Stanback's millions, inherited from his father and enhanced by a close friendship with Warren Buffett, flows to the SELC through a "donor-advised fund" called the Foundation for the Carolinas. Such funds allow the ultra-wealthy to funnel charitable contributions anonymously. An FFTC representative told the Washington Free Beacon that it does not comment on or confirm potential fundholders, but just one $400 million donation from Stanback to the FFTC in 2014 accounts for 19 percent of its total gifts between 1999 and 2017, suggesting he is a substantial contributor.

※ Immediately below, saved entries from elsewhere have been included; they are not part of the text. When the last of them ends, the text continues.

(* ===== verification/Cookies.v ===== *)
(** * The cookie jar

    [src/src/core/policy/cookies.rs]: parsing of [Set-Cookie] values, storage with
    per-domain and total capacity, and the [Cookie] header of a request.  The
    primitives of RFC 6265 (dates, domain and path matching, name prefixes) come
    from the [rfc_6265] crate, the calendar from the [time] crate: both are the
    class [CookieCrates].  An [OffsetDateTime] is a [Z].  The jar's mutex makes
    each of its operations one step, so they are state transformers. *)

From stdpp Require Import sorting.
From S2P Require Import Prelude RustStr Http IpAddr.
From Stdlib Require Import Ascii.
From Stdlib Require String.

Local Open Scope Z_scope.

Class CookieCrates := {
  parse_cookie_date : string -> option Z;
  rfc_domain_matches : string -> string -> bool;
  domain_to_ascii : string -> option string;
  has_host_prefix : string -> bool;
  has_secure_prefix : string -> bool;
  default_path : string -> string;
  path_matches : string -> string -> bool;
  (** [now.saturating_add(Duration::seconds(s))] *)
  date_saturating_add : Z -> Z -> Z;
}.
(* ===== verification/ProxyConnect.v ===== *)
(** * Proxy connections

    [src/src/core/client/proxy/{authorization,endpoint,http,tunnel}.rs] and
    [src/src/core/client/ssrf.rs]: how a connection is opened through a proxy, plainly
    ([HttpProxyConnector]) or by a CONNECT tunnel ([HttpsTunnelConnector]), and how
    resolved addresses are checked ([SsrfResolver]).

    The inner transport is the list of what its reads return, one element per read; a read
    that returns no bytes is the end of the stream, and after the list no read returns.
    [Uri] of the [http] crate is the class [UriCrate]. *)

From stdpp Require Import pretty.
From Stdlib Require Import Ascii.
From S2P Require Import Prelude Atomics RustStr Http Policy IpAddr Ssrf ProxyMetrics.

Local Open Scope Z_scope.

(** ** Third-party code *)

Class UriCrate := {
  Uri : Type;
  uri_from_str : string -> result Uri string;
  uri_scheme_str : Uri -> option string;
  (** [authority()]: its text, its host and its port *)
  uri_authority : Uri -> option (string * string * option Z);
  uri_path_and_query : Uri -> option string;
}.

(** The documented syntax: an authority is visible text without line breaks. *)
Definition one_line (s : string) : Prop := Forall (fun b => b <> 13) (bytes s).

Class UriLaws `{UriCrate} := {
  authority_host_line : forall u text host port, uri_authority u = Some (text, host, port) -> one_line host;
}.

Class HeaderValueLaws `{HttpCrate} := {
  header_value_line : forall s v, header_value_from_str s = Ok v -> one_line s;
}.

(** ** Texts *)

Definition PROXY_CONNECT_CLOSED : string := "proxy closed the connection before the CONNECT tunnel was established".
Definition PROXY_CONNECT_INVALID_RESPONSE : string := "proxy returned an invalid response to the CONNECT request".
Definition PROXY_CONNECT_TIMEOUT : string := "proxy CONNECT tunnel setup timed out".
Definition PROXY_ENDPOINT_MISSING_HOST : string := "proxy URL must include a host".
Definition PROXY_ENDPOINT_PATH_OR_QUERY_UNSUPPORTED : string := "proxy URL must not include path or query".
Definition PROXY_ENDPOINT_SCHEME_UNSUPPORTED : string := "proxy URL scheme must be http".
Definition PROXY_ENDPOINT_USERINFO_UNSUPPORTED : string := "proxy URL must not include userinfo".

Definition proxy_connect_rejected (status : Z) : string :=
  ("proxy rejected the CONNECT tunnel with status " ++ pretty status)%string.

(** ** Endpoints and authorization *)

Section endpoint.
Context `{UriCrate} `{HttpCrate}.

Definition HTTP_PROXY_ENDPOINT_SCHEME : string := "http".

Definition parse_proxy_endpoint (proxy_url : string) : result Uri string :=
  let? uri := uri_from_str proxy_url in
  if bool_decide (uri_scheme_str uri <> Some HTTP_PROXY_ENDPOINT_SCHEME) then Err PROXY_ENDPOINT_SCHEME_UNSUPPORTED
  else
    match uri_authority uri with
    | None => Err PROXY_ENDPOINT_MISSING_HOST
    | Some (text, _, _) =>
        if string_exists (fun c => Ascii.eqb c "@"%char) text then Err PROXY_ENDPOINT_USERINFO_UNSUPPORTED
        else match uri_path_and_query uri with
             | Some p => if String.eqb p "/" then Ok uri else Err PROXY_ENDPOINT_PATH_OR_QUERY_UNSUPPORTED
             | None => Ok uri
             end
    end.

(** [expect]ed to have an authority. *)
Definition proxy_endpoint_name (uri : Uri) : option string :=
  '(text, _, _) ← uri_authority uri; Some (HTTP_PROXY_ENDPOINT_SCHEME ++ "://" ++ text)%string.

(** [ProxyAuthorization::parse]. *)
Definition authorization_parse (value : string) : result string string :=
  match header_value_from_str value with
  | Err _ => Err "proxy authorization header is invalid"%string
  | Ok v => match header_value_to_str v with
            | None => Err "proxy authorization header is invalid"%string
            | Some _ => Ok value
            end
  end.

(** [HttpProxyConnector::call]: where it connects, and whether to the proxy. *)
Definition http_proxy_target (proxy : option Uri) (uri : Uri) : Uri * bool :=
  match proxy with
  | Some p => if bool_decide (uri_scheme_str uri = Some "http"%string) then (p, true) else (uri, false)
  | None => (uri, false)
  end.

Definition tunnel_authority (uri : Uri) : result string string :=
  match uri_authority uri with
  | None => Err "proxied request target is missing an authority"%string
  | Some (_, host, port) => Ok (host ++ ":" ++ pretty (default 443 port))%string
  end.
End endpoint.

(** ** The response to CONNECT *)

Definition MAX_CONNECT_RESPONSE_BYTES : nat := 8 * 1024.

(** [buffer.windows(pat.len()).position(|window| window == pat)]. *)
Fixpoint position (pat l : list Z) : option nat :=
  if bool_decide (take (length pat) l = pat) then Some 0%nat
  else match l with [] => None | _ :: l => S <$> position pat l end.

Definition find_headers_end (buffer : list Z) : option nat := (fun i => i + 4)%nat <$> position [13; 10; 13; 10] buffer.

(** [std::str::from_utf8]: the well-formed sequences of the Unicode standard. *)
Fixpoint valid_utf8 (l : list Z) : bool :=
  let cont b := (128 <=? b) && (b <=? 191) in
  match l with
  | [] => true
  | b :: rest =>
      if b <? 128 then valid_utf8 rest
      else if (194 <=? b) && (b <=? 223) then
        match rest with b1 :: rest => cont b1 && valid_utf8 rest | _ => false end
      else if (224 <=? b) && (b <=? 239) then
        match rest with
        | b1 :: b2 :: rest =>
            ((if b =? 224 then 160 else 128) <=? b1) && (b1 <=? (if b =? 237 then 159 else 191)) && cont b2 && valid_utf8 rest
        | _ => false
        end
      else if (240 <=? b) && (b <=? 244) then
        match rest with
        | b1 :: b2 :: b3 :: rest =>
            ((if b =? 240 then 144 else 128) <=? b1) && (b1 <=? (if b =? 244 then 143 else 191)) && cont b2 && cont b3 &&
            valid_utf8 rest
        | _ => false
        end
      else false
  end.

(** [str::split_whitespace], on characters. *)
Fixpoint split_whitespace (cs : list Z) : list (list Z) :=
  match cs with
  | [] => []
  | c :: rest =>
      if is_whitespace c then split_whitespace rest
      else match rest with
           | [] => [[c]]
           | next :: _ =>
               if is_whitespace next then [c] :: split_whitespace rest
               else match split_whitespace rest with w :: ws => (c :: w) :: ws | [] => [[c]] end
           end
  end.

Definition parse_connect_status (response : list Z) : result Z string :=
  match position [13; 10] response with
  | None => Err PROXY_CONNECT_INVALID_RESPONSE
  | Some line_end =>
      let line := take line_end response in
      if negb (valid_utf8 line) then Err PROXY_CONNECT_INVALID_RESPONSE
      else
        match split_whitespace (decode line) with
        | version :: code :: _ =>
            if negb (bool_decide (version = bytes "HTTP/1.0") || bool_decide (version = bytes "HTTP/1.1"))
            then Err PROXY_CONNECT_INVALID_RESPONSE
            else
              let code := bytes (encode code) in
              if negb (Nat.eqb (length code) 3) || negb (forallb (fun b => (48 <=? b) && (b <=? 57)) code)
              then Err PROXY_CONNECT_INVALID_RESPONSE
              else if digits_value code <=? 65535 then Ok (digits_value code) else Err PROXY_CONNECT_INVALID_RESPONSE
        | _ => Err PROXY_CONNECT_INVALID_RESPONSE
        end
  end.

Through the FFTC, Stanback serves as SELC's primary backer, with contributions from the fund totaling $200.8 million between 2001 and 2018, according to the fund's IRS disclosures. That is a full 60 percent of SELC's funding in the same period; according to the Foundation Center, the FFTC has given 17 times as much as the next most generous donor.

While SELC focuses on environmental causes, Stanback sees his giving as part of a larger agenda—minimizing human impact on the environment, including by minimizing the number of people. He has given nearly $33 million to Population Connection, a group founded by Stanford entomologist Paul Ehrlich, whose 1968 book The Population Bomb predicted a "population explosion" that would lead to global starvation in the 1970s. The panic Ehrlich's book caused ignited a campaign of mass sterilization across the developing world. Another Stanback-supported group, Population Action International, was founded by William Draper, a leading eugenicist.

Other Stanback-supported groups include the Population Institute, the Population Media Center, and the Center for Biological Diversity, which advocate for small family sizes and the widespread availability of abortion to control the population. Stanback and his wife are also among the most generous backers of Planned Parenthood and its regional affiliate.

Stanback has also used his influence to place talented students within the population control movement. The Stanback Fellowship program at Duke's Nicholas School of the Environment includes both Population Connection and the Population Institute as among 45 organizations where graduate students can work. A Nicholas School representative told the Free Beacon that Stanback internship recipients can work in a number of environment-related fields, but rejected the claim that this meant the school endorses population control: "Research into a subject does not equal an endorsement."

The SELC is not the only organization tainted by Stanback's money. The billionaire supports a number of eco-groups, including the Sierra Club, Greenpeace Fund, and NextGen America, the climate change advocacy group founded by Democratic billionaire Tom Steyer.

Stanback is a generous donor to Democrats, too: Federal election records show that of the quarter of a million dollars in contributions Stanback has made since 1987, 84 percent have gone to Democrats. Prominent recipients include current North Carolina Senate contender Cal Cunningham, Massachusetts senators Elizabeth Warren and Ed Markey, and both Barack Obama's and John Kerry's presidential campaigns.